■ **The task**
Among the entries, which lines carry the string "home"? Copy every one.
%%
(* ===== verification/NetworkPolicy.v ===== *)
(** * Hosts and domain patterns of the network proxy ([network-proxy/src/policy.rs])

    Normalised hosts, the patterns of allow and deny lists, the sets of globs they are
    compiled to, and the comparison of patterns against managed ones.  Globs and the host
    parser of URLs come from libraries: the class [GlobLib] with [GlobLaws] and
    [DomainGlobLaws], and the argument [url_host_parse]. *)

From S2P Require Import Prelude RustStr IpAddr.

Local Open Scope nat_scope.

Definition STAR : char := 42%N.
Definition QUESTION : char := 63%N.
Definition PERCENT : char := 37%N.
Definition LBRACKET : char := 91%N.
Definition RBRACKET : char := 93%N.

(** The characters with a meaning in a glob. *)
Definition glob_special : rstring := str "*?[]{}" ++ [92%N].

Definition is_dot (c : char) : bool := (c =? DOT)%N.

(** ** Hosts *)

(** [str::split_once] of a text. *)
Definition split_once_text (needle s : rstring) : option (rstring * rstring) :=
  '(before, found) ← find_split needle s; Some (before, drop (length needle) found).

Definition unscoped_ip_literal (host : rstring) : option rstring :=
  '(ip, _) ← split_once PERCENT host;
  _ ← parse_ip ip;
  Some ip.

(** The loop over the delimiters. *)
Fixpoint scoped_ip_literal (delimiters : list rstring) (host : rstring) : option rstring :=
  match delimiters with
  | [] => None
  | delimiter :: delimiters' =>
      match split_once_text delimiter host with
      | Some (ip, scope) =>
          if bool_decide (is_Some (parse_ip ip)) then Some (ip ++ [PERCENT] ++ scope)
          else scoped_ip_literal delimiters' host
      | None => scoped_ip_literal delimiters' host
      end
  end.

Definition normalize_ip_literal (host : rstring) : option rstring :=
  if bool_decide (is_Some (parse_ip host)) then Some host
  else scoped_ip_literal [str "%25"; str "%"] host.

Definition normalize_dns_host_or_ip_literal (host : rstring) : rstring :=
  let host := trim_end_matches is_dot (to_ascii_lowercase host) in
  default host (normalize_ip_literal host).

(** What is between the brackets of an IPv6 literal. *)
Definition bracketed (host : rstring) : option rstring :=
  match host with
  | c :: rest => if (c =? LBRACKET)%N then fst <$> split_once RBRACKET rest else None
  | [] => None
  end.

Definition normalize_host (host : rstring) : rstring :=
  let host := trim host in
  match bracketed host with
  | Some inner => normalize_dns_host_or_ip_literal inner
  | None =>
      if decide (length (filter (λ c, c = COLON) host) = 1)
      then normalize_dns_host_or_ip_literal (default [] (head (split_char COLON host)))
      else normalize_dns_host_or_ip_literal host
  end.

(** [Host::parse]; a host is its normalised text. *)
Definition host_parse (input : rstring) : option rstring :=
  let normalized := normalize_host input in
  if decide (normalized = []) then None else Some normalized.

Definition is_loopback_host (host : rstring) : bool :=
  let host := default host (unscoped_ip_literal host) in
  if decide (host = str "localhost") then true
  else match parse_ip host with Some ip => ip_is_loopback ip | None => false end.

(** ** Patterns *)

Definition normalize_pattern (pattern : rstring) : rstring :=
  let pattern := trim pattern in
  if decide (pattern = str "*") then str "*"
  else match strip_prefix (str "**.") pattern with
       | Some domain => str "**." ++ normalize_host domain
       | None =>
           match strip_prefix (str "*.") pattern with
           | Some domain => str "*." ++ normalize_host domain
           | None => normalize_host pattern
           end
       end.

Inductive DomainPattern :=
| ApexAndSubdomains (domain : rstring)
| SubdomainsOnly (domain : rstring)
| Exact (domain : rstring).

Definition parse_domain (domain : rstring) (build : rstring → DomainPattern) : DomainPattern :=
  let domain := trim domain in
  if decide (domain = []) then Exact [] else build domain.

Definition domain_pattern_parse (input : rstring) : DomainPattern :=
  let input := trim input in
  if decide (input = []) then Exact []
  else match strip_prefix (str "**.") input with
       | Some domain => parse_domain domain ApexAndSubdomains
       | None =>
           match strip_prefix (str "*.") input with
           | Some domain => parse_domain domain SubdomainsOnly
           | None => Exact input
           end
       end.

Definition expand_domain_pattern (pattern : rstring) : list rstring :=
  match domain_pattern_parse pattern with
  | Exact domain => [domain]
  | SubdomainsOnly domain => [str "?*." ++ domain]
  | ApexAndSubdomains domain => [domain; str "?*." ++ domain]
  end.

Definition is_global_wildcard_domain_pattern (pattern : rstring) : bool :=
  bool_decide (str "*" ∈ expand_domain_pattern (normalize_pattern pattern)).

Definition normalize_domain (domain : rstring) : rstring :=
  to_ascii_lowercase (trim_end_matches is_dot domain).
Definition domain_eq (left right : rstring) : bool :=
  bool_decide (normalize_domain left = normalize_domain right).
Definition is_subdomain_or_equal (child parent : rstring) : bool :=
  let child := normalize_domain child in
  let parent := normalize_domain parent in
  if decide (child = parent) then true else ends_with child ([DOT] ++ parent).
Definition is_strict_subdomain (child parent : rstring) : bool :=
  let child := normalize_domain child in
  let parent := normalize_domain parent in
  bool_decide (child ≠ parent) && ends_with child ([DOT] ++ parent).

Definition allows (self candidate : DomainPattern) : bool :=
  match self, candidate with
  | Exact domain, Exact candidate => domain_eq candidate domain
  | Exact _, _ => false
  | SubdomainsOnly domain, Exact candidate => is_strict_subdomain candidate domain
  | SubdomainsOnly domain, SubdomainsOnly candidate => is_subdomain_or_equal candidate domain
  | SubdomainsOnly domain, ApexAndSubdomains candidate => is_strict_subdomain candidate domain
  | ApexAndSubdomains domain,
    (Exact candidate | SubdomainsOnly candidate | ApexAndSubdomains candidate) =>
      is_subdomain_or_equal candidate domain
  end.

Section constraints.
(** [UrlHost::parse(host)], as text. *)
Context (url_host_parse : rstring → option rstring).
%%
%%
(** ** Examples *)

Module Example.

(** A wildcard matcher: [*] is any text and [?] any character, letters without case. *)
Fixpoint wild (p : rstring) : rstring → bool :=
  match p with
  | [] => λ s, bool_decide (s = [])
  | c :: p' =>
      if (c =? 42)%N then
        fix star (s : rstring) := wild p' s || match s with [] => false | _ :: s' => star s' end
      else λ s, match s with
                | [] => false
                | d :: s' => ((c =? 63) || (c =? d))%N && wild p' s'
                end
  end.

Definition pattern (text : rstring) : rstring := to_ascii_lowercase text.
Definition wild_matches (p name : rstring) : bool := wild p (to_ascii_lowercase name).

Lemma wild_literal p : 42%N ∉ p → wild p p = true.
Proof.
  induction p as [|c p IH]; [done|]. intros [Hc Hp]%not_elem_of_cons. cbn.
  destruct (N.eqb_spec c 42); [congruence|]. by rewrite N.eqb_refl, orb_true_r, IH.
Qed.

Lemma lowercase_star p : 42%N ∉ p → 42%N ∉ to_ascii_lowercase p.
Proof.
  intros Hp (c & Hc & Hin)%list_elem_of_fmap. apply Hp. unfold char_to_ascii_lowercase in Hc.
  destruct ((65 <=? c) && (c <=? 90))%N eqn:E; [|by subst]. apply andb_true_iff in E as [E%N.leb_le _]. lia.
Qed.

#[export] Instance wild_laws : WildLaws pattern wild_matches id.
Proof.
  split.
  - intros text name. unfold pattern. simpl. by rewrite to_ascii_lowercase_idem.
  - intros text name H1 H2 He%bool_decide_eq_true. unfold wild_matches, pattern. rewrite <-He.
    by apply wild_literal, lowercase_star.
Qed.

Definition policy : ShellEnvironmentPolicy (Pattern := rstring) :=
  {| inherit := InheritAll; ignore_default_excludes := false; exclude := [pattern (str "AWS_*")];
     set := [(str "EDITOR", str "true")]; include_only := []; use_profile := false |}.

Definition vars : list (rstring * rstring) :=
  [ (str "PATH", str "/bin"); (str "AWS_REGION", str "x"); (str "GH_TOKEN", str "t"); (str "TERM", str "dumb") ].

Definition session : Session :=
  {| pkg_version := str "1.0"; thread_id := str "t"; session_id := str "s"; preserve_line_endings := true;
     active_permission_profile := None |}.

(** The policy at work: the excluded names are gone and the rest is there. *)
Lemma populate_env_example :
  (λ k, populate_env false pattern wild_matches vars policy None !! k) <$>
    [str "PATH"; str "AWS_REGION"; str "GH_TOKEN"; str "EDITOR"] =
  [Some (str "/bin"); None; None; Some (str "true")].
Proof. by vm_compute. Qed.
%%
%%
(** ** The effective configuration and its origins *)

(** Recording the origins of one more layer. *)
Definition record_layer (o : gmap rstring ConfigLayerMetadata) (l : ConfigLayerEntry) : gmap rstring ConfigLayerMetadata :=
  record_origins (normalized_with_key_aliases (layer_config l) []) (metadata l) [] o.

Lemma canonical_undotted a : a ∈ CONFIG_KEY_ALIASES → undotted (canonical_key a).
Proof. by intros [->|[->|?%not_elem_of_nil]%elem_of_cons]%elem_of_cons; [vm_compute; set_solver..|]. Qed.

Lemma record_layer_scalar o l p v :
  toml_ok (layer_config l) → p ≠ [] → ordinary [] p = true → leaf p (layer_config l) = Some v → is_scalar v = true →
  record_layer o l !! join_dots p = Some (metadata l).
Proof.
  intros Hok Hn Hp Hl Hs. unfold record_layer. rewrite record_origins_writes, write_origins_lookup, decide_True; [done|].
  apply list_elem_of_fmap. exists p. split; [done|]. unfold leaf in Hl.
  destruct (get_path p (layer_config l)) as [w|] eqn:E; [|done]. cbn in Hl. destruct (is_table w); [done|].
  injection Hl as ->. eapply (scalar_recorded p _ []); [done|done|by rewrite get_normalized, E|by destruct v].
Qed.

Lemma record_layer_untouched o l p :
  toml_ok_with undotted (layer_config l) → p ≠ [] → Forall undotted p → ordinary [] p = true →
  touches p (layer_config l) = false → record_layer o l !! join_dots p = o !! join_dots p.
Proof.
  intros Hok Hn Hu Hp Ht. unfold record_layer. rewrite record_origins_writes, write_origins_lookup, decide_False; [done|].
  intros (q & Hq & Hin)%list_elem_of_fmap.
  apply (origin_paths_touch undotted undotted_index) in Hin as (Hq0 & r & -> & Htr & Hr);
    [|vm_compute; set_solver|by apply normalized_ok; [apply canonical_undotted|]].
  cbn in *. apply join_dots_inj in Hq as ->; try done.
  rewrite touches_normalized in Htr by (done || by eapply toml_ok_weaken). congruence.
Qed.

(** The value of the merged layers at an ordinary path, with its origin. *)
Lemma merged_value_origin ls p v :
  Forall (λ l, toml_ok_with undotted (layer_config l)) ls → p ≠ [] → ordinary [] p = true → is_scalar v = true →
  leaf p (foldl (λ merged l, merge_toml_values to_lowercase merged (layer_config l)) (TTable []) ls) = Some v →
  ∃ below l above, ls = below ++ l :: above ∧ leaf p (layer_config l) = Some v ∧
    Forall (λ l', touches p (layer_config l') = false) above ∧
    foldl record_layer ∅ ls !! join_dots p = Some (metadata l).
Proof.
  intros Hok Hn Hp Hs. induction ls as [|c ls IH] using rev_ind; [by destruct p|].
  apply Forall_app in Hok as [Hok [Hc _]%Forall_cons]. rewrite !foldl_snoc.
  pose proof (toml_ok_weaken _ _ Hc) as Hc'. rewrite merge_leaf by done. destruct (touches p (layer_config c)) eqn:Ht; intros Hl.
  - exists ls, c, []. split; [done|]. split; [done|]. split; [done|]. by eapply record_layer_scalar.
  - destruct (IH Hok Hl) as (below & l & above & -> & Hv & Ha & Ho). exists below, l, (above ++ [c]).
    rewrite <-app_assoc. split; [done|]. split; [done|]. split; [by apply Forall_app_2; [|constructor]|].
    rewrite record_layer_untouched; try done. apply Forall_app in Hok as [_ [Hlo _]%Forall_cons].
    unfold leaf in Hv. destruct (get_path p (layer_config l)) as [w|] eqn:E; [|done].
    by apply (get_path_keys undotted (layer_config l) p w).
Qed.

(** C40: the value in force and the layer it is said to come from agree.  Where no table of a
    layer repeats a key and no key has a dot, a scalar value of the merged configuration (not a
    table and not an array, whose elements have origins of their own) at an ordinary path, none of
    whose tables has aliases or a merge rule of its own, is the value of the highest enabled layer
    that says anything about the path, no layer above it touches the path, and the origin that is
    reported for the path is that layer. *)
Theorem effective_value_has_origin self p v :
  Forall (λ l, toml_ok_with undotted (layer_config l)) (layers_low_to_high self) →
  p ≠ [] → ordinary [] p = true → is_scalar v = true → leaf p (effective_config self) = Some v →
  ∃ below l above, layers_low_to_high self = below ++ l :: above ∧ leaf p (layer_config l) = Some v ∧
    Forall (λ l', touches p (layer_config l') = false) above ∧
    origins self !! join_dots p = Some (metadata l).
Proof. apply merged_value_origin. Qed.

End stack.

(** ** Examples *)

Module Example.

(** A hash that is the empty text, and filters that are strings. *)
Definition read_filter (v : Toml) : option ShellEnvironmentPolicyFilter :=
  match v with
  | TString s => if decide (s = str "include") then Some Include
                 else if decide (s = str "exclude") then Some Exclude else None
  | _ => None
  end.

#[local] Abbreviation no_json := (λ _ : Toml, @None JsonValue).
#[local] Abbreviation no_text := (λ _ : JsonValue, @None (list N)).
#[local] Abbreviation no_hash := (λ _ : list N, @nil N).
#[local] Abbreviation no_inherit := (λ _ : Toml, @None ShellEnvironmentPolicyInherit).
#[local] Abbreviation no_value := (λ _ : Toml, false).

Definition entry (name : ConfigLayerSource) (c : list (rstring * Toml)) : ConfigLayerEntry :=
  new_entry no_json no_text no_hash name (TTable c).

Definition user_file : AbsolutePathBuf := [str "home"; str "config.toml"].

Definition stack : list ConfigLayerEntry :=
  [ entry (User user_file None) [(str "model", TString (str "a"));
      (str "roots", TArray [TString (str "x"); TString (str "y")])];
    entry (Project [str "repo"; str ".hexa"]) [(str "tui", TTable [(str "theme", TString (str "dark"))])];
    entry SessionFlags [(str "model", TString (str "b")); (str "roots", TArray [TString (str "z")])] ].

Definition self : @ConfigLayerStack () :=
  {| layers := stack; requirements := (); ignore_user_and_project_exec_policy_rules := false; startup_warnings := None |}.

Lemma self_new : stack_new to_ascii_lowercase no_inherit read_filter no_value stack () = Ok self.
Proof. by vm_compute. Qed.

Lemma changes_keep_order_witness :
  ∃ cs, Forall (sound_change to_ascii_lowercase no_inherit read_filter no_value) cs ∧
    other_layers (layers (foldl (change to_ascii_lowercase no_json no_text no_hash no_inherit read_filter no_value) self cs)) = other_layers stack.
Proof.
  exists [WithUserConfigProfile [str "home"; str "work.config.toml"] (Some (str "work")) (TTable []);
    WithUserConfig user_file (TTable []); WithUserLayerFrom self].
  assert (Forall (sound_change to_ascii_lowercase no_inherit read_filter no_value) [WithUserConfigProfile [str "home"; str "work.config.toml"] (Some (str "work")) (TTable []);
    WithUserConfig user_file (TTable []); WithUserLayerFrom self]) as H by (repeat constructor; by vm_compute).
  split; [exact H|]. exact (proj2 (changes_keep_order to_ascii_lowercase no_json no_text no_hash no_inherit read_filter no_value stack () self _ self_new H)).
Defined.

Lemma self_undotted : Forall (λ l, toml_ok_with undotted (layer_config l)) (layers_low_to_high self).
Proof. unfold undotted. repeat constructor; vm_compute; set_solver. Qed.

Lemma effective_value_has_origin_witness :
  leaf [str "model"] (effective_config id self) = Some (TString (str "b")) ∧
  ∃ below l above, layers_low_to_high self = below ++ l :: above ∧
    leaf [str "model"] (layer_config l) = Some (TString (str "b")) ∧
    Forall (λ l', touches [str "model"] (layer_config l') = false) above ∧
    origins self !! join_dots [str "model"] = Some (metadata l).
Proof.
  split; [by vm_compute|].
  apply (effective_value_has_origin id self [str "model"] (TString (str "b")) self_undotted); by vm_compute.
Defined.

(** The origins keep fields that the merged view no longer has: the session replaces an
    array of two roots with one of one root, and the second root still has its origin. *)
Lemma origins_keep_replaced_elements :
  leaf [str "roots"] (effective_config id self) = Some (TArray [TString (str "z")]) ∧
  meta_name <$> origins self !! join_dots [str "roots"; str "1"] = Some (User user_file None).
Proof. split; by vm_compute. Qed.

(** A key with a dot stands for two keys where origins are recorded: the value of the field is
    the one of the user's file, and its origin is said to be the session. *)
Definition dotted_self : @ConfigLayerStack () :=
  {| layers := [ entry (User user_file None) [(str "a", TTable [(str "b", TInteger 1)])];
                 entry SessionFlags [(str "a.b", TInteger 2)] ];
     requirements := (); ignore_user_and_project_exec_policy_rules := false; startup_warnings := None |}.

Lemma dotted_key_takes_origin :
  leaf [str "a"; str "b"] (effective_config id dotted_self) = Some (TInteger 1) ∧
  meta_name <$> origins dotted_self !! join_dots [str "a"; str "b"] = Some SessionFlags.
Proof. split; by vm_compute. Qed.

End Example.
%%
■ **Your solution**
Definition user_file : AbsolutePathBuf := [str "home"; str "config.toml"].
  exists [WithUserConfigProfile [str "home"; str "work.config.toml"] (Some (str "work")) (TTable []);
  assert (Forall (sound_change to_ascii_lowercase no_inherit read_filter no_value) [WithUserConfigProfile [str "home"; str "work.config.toml"] (Some (str "work")) (TTable []);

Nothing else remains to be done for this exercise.